→ Problem description: Gather all lines in the data that hold the string "handlers".

→ Given data:
(* ===== verification/CpHttp.v ===== *)
(** * The control plane's HTTP handlers

    [keel-controlplane/src/http.rs]: each connection is handled by a thread of
    its own that sends commands to the worker and forwards requests to nodes.
    A handler is a value of type [prog]: a tree of [Send] (send a command and
    wait for its reply) and [Forward] (one HTTP exchange with a node) whose
    leaves are responses.  TLS, sockets and HTTP parsing are outside: a
    [Forward] may get any status, any body or an error. *)

From S2P Require Import Prelude RustStr Text HttpMsg Float64 Ipnet Spec Subnet Wire Tables Registry Scheduler.
From S2P Require Import Addresses Services CpWorker.

(** ** Messages of the error types *)

Definition unknown_node_to_string (e : UnknownNode) : string :=
  "unknown node '" +:+ un_id e +:+ "'".

Definition resolve_error_to_string (e : ResolveError) : string :=
  match e with
  | Unknown id => "unknown node '" +:+ id +:+ "'"
  | DeadNode id secs =>
      "node '" +:+ id +:+ "' is dead (last seen " +:+ u_to_string secs +:+ "s ago)"
  end.

Definition collision_to_string (e : PodCidrCollision) : string :=
  "node '" +:+ pc_node_id e +:+ "' derived pod_cidr " +:+ pc_derived e
  +:+ " which collides with already-registered node '" +:+ pc_conflicting_node_id e +:+ "'".

Definition schedule_error_to_string (e : ScheduleError) : string :=
  match e with NoAvailableNodes => "no alive nodes available to schedule onto" end.

Definition placement_error_to_string (e : PlacementError) : string :=
  match e with
  | PeNotPlaced n => "no known placement for jail '" +:+ n +:+ "'"
  | PeResolve e => resolve_error_to_string e
  end.

Definition owner_to_string (o : Owner) : string :=
  match o with
  | Unmanaged => "an unmanaged jail"
  | OwnerService name => "service '" +:+ name +:+ "'"
  end.

Definition apply_service_error_to_string (e : ApplyServiceError) : string :=
  match e with
  | NameConflict name owner => "name '" +:+ name +:+ "' is already in use by " +:+ owner_to_string owner
  | TemplateChanged n => "service '" +:+ n +:+ "' template is immutable once created; delete and re-apply instead"
  | PortChanged n => "service '" +:+ n +:+ "' port is immutable once created; delete and re-apply instead"
  | VipPoolExhausted n => "no free VIP available in the service CIDR for service '" +:+ n +:+ "'"
  end.

Definition unknown_service_to_string (e : UnknownService) : string :=
  "unknown service '" +:+ us_name e +:+ "'".

Definition force_repin_error_to_string (e : ForceRepinError) : string :=
  match e with
  | NotPlaced n => "no known placement for replica '" +:+ n +:+ "'"
  | NotStateful n => "'" +:+ n +:+ "' is not a stateful replica with a standby"
  | PrimaryStillAlive n => "current primary node '" +:+ n +:+ "' still resolves as alive"
  | StandbyUnresolvable e => "standby node is unreachable: " +:+ resolve_error_to_string e
  | NoFreshStandby => "no alive node available to serve as a fresh standby"
  | NoFreeAddress => "no free address available for the promoted primary"
  end.

(** ** Programs *)

(** What [commands.send(..)] followed by [reply_rx.recv()] gives. *)
Inductive sent (R : Type) : Type :=
  | SendErr
  | RecvErr
  | Reply (r : R).
Arguments SendErr {R}.
Arguments RecvErr {R}.
Arguments Reply {R} r.

Record request : Type := mkRequest {
  rq_addr : string;
  rq_method : string;
  rq_path : string;
  rq_body : string
}.
Definition response : Type := N * string.

Inductive prog (A : Type) : Type :=
  | Ret (a : A)
  | Send (R : Type) (c : Command R) (k : sent R -> prog A)
  | Forward (r : request) (k : result string response -> prog A).
Arguments Ret {A} a.
Arguments Send {A R} c k.
Arguments Forward {A} r k.

Fixpoint prog_bind {A B} (p : prog A) (f : A -> prog B) : prog B :=
  match p with
  | Ret a => f a
  | Send c k => Send c (fun x => prog_bind (k x) f)
  | Forward r k => Forward r (fun x => prog_bind (k x) f)
  end.
#[global] Instance prog_ret : MRet prog := @Ret.
#[global] Instance prog_mbind : MBind prog := fun A B f p => prog_bind p f.

(** [if commands.send(c).is_ok() { let _ = reply_rx.recv(); }]. *)
Definition send_ignoring (c : Command unit) : prog unit := Send c (fun _ => Ret tt).

Definition is_2xx (status : N) : bool := (200 <=? status)%N && (status <? 300)%N.

Section handlers.
Context {YE : SerdeYaml ErrorBody} {YRR : SerdeYaml RegisterResponse}
        {YNS : SerdeYaml (list NodeStatus)} {YSR : SerdeYaml (list ServiceReplica)}
        {YSS : SerdeYaml (list ServiceSummary)} {YPE : SerdeYaml (list ServiceProxyEntry)}
        {YNR : SerdeYaml NodeRegistration} {YHB : SerdeYaml Heartbeat}
        {YJ : SerdeYaml JailSpec} {YS : SerdeYaml ServiceSpec}.
Context {I : Ipnet}.
(** [format!("{:?}", s)] of a string, used in one error message only. *)
Variable str_debug : string -> string.

Definition error_response (status : N) (message : string) : response :=
  (status, to_yaml (mkErrorBody message)).
Definition yaml_response {T} `{SerdeYaml T} (status : N) (value : T) : response :=
  (status, to_yaml value).

Definition not_running : response := error_response 500 "control plane worker is not running".
Definition no_reply : response := error_response 500 "control plane worker did not respond".
Definition unreachable (node_id addr e : string) : response :=
  error_response 500 ("failed to reach node '" +:+ node_id +:+ "' at " +:+ addr +:+ ": " +:+ e).

Definition send_record_placement (name node_id : string) : prog unit :=
  send_ignoring (RecordPlacement name node_id).
Definition send_remove_placement (name : string) : prog unit :=
  send_ignoring (RemovePlacement name).
Definition send_record_replica_address (name node_id : string) (a : Ipv4Addr) : prog unit :=
  send_ignoring (RecordReplicaAddress name node_id a).
Definition send_release_replica_address (name : string) : prog unit :=
  send_ignoring (ReleaseReplicaAddress name).
Definition send_record_standby (name node_id : string) : prog unit :=
  send_ignoring (RecordStandby name node_id).
Definition send_record_pending_fence (name node_id : string) : prog unit :=
  send_ignoring (RecordPendingFence name node_id).
Definition send_remove_pending_fence (name : string) : prog unit :=
  send_ignoring (RemovePendingFence name).

Definition jail_path (name : string) : string := "/jails/" +:+ name.

Definition handle_forward (id method path body : string) : prog response :=
  Send (Resolve id) (fun reply =>
    match reply with
    | SendErr => Ret not_running
    | RecvErr => Ret no_reply
    | Reply (Err e) => Ret (error_response 404 (resolve_error_to_string e))
    | Reply (Ok addr) =>
        Forward (mkRequest addr method path body) (fun r =>
          match r with
          | Ok resp => Ret resp
          | Err e => Ret (unreachable id addr e)
          end)
    end).

Definition handle_scheduled_apply (name body : string) : prog response :=
  Send (ResolveOrSchedule name) (fun reply =>
    match reply with
    | SendErr => Ret not_running
    | RecvErr => Ret no_reply
    | Reply (Err (SorSchedule e)) => Ret (error_response 503 (schedule_error_to_string e))
    | Reply (Err (SorResolve e)) => Ret (error_response 404 (resolve_error_to_string e))
    | Reply (Ok (node_id, addr)) =>
        Forward (mkRequest addr "PUT" (jail_path name) body) (fun r =>
          match r with
          | Ok (status, response_body) =>
              _ ← if is_2xx status then send_record_placement name node_id else Ret tt;
              Ret (status, response_body)
          | Err e => Ret (unreachable node_id addr e)
          end)
    end).

(** [resolve_placement] with its continuation. *)
Definition resolve_placement (name : string) : prog (result response (string * string)) :=
  Send (ResolvePlacement name) (fun reply =>
    match reply with
    | SendErr => Ret (Err not_running)
    | RecvErr => Ret (Err no_reply)
    | Reply (Err e) => Ret (Err (error_response 404 (placement_error_to_string e)))
    | Reply (Ok found) => Ret (Ok found)
    end).

Definition handle_scheduled_read (name : string) : prog response :=
  placed ← resolve_placement name;
  match placed with
  | Err response => Ret response
  | Ok (node_id, addr) =>
      Forward (mkRequest addr "GET" (jail_path name) EmptyString) (fun r =>
        match r with
        | Ok resp => Ret resp
        | Err e => Ret (unreachable node_id addr e)
        end)
  end.

Definition handle_scheduled_delete (name : string) : prog response :=
  placed ← resolve_placement name;
  match placed with
  | Err response => Ret response
  | Ok (node_id, addr) =>
      Forward (mkRequest addr "DELETE" (jail_path name) EmptyString) (fun r =>
        match r with
        | Ok (status, response_body) =>
            _ ← if is_2xx status then send_remove_placement name else Ret tt;
            Ret (status, response_body)
        | Err e => Ret (unreachable node_id addr e)
        end)
  end.

Definition cidr_text (a : Ipv4Addr) (prefix : N) : string :=
  ipv4_to_string a +:+ "/" +:+ u_to_string prefix.

(** [template.to_jail_spec(..)] with [replicate_to] set. *)
Definition replica_spec (t : JailTemplate) (name cidr : string) (replicate_to : option string)
    : JailSpec :=
  let spec := to_jail_spec t name cidr in
  let sp := js_spec spec in
  mkJailSpec (js_api_version spec) (js_kind spec) (js_metadata spec)
    (mkSpec (sp_image sp) (sp_command sp) (sp_network sp) (sp_resources sp)
       (sp_restart_policy sp) (sp_volumes sp) replicate_to).

Definition handle_force_repin (name : string) : prog response :=
  Send (PrepareForceRepin name) (fun reply =>
    match reply with
    | SendErr => Ret not_running
    | RecvErr => Ret no_reply
    | Reply (Err e) =>
        let status := match e with
                      | NotPlaced _ => 404%N
                      | NotStateful _ => 400%N
                      | PrimaryStillAlive _ => 409%N
                      | _ => 503%N
                      end in
        Ret (error_response status (force_repin_error_to_string e))
    | Reply (Ok prep) =>
        let standby_unreachable e :=
          error_response 500 ("failed to reach standby node '" +:+ fr_standby_node_id prep +:+ "' at "
                              +:+ fr_standby_addr prep +:+ ": " +:+ e) in
        Forward (mkRequest (fr_standby_addr prep) "GET" ("/replica-targets/" +:+ name) EmptyString)
          (fun ready =>
          match ready with
          | Err e => Ret (standby_unreachable e)
          | Ok (status, body) =>
              if is_2xx status then
                let cidr := cidr_text (fr_address prep) (fr_prefix_len prep) in
                let spec := replica_spec (fr_template prep) name cidr
                              (Some (fr_fresh_standby_addr prep)) in
                Forward (mkRequest (fr_standby_addr prep) "PUT" (jail_path name) (to_yaml spec))
                  (fun r =>
                  match r with
                  | Ok (status, resp_body) =>
                      if is_2xx status then
                        _ ← send_record_placement name (fr_standby_node_id prep);
                        _ ← send_record_replica_address name (fr_standby_node_id prep) (fr_address prep);
                        _ ← send_record_standby name (fr_fresh_standby_node_id prep);
                        _ ← send_record_pending_fence name (fr_old_node_id prep);
                        Ret (200%N, resp_body)
                      else Ret (error_response status (from_utf8_lossy resp_body))
                  | Err e => Ret (unreachable (fr_standby_node_id prep) (fr_standby_addr prep) e)
                  end)
              else if (status =? 404)%N || (status =? 409)%N then
                Ret (error_response 409
                       ("standby node '" +:+ fr_standby_node_id prep
                        +:+ "' has not completed a first full replication for '" +:+ name +:+ "'"))
              else
                Ret (error_response 500
                       ("unexpected response checking standby readiness: status "
                        +:+ u_to_string status +:+ ", body " +:+ str_debug (from_utf8_lossy body)))
          end)
    end).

→ Solution to this problem:
(** * The control plane's HTTP handlers
Section handlers.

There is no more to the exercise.